To do:
The expected output is a copy of every line in the records with the string "then".

(Source data)

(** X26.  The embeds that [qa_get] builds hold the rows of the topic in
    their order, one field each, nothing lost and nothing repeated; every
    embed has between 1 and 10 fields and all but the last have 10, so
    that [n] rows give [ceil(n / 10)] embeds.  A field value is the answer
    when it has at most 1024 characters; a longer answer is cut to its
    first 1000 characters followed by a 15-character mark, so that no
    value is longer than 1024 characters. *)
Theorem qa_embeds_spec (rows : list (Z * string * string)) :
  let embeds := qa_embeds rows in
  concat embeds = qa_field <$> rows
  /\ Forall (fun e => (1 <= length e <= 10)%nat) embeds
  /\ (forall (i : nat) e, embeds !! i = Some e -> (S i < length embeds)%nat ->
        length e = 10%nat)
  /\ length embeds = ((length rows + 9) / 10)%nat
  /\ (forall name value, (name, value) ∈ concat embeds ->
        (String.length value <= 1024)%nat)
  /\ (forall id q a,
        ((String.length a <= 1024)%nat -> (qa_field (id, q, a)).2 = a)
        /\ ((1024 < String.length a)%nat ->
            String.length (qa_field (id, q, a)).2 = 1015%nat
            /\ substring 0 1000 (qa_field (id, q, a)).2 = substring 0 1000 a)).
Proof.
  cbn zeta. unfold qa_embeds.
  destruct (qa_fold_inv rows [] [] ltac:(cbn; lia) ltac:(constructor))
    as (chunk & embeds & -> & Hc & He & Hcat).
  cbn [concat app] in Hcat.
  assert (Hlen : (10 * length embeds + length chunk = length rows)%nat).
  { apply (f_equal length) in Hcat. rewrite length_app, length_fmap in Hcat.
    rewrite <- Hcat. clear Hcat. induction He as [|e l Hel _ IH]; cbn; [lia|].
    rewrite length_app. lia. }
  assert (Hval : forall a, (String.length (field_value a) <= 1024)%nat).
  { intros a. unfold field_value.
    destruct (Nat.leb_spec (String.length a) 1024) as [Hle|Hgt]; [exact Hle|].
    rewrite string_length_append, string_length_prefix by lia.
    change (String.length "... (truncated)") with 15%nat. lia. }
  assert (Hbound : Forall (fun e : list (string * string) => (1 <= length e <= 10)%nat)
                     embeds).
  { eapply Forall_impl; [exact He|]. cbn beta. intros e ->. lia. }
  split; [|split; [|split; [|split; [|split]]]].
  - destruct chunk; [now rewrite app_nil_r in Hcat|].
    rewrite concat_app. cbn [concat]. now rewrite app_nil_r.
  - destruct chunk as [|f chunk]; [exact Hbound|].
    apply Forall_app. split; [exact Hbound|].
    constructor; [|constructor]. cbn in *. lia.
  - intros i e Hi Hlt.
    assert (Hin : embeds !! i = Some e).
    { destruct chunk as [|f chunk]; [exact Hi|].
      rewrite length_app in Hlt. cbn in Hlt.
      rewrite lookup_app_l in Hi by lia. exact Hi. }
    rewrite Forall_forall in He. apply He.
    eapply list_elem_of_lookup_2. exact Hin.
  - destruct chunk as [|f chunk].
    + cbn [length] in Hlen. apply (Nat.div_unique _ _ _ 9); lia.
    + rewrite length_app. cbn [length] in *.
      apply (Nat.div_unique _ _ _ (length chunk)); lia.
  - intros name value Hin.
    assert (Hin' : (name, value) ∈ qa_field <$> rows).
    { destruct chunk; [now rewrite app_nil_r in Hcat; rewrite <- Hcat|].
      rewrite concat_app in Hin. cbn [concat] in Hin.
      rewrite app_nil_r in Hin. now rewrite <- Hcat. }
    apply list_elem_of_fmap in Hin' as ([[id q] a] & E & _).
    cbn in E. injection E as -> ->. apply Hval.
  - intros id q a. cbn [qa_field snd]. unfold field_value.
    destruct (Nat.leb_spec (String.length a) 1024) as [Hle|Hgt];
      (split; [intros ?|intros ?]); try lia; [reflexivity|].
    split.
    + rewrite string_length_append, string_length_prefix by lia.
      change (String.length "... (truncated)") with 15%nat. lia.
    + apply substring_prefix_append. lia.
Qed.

(End Source data)
(Source data)

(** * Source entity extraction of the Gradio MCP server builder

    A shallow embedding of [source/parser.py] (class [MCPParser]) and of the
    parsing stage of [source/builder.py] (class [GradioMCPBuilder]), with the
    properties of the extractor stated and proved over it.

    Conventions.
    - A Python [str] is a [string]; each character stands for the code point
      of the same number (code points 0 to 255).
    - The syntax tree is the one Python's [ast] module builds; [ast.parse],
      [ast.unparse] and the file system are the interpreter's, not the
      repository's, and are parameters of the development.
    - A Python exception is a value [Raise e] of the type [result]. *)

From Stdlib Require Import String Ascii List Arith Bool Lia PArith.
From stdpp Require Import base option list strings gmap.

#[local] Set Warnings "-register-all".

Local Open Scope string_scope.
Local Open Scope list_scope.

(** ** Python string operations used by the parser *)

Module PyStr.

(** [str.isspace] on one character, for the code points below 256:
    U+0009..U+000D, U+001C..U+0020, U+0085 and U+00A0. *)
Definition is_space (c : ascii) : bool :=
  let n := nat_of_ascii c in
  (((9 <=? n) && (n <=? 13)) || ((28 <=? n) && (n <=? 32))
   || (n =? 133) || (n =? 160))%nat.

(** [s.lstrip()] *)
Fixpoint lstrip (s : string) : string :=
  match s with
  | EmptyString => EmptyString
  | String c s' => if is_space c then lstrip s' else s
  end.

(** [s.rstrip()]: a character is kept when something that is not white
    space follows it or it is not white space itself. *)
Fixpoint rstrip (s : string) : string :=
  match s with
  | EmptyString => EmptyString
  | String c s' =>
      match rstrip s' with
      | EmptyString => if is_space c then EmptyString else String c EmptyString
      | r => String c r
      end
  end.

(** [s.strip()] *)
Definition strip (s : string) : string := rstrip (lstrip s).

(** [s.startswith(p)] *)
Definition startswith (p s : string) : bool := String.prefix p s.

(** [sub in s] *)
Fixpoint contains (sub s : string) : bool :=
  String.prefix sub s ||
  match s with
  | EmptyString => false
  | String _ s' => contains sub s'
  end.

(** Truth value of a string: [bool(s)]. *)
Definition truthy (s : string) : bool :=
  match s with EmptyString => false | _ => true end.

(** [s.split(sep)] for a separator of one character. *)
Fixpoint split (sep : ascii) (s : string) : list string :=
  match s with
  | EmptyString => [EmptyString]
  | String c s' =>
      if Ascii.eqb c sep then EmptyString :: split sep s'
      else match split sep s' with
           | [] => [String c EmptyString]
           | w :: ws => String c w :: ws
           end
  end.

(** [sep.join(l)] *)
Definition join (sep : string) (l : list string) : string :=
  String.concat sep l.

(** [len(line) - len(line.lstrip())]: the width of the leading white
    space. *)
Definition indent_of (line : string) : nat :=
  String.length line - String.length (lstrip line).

(End Source data)

Expected answer:
  | String c s' => if is_space c then lstrip s' else s
      | EmptyString => if is_space c then EmptyString else String c EmptyString
      if Ascii.eqb c sep then EmptyString :: split sep s'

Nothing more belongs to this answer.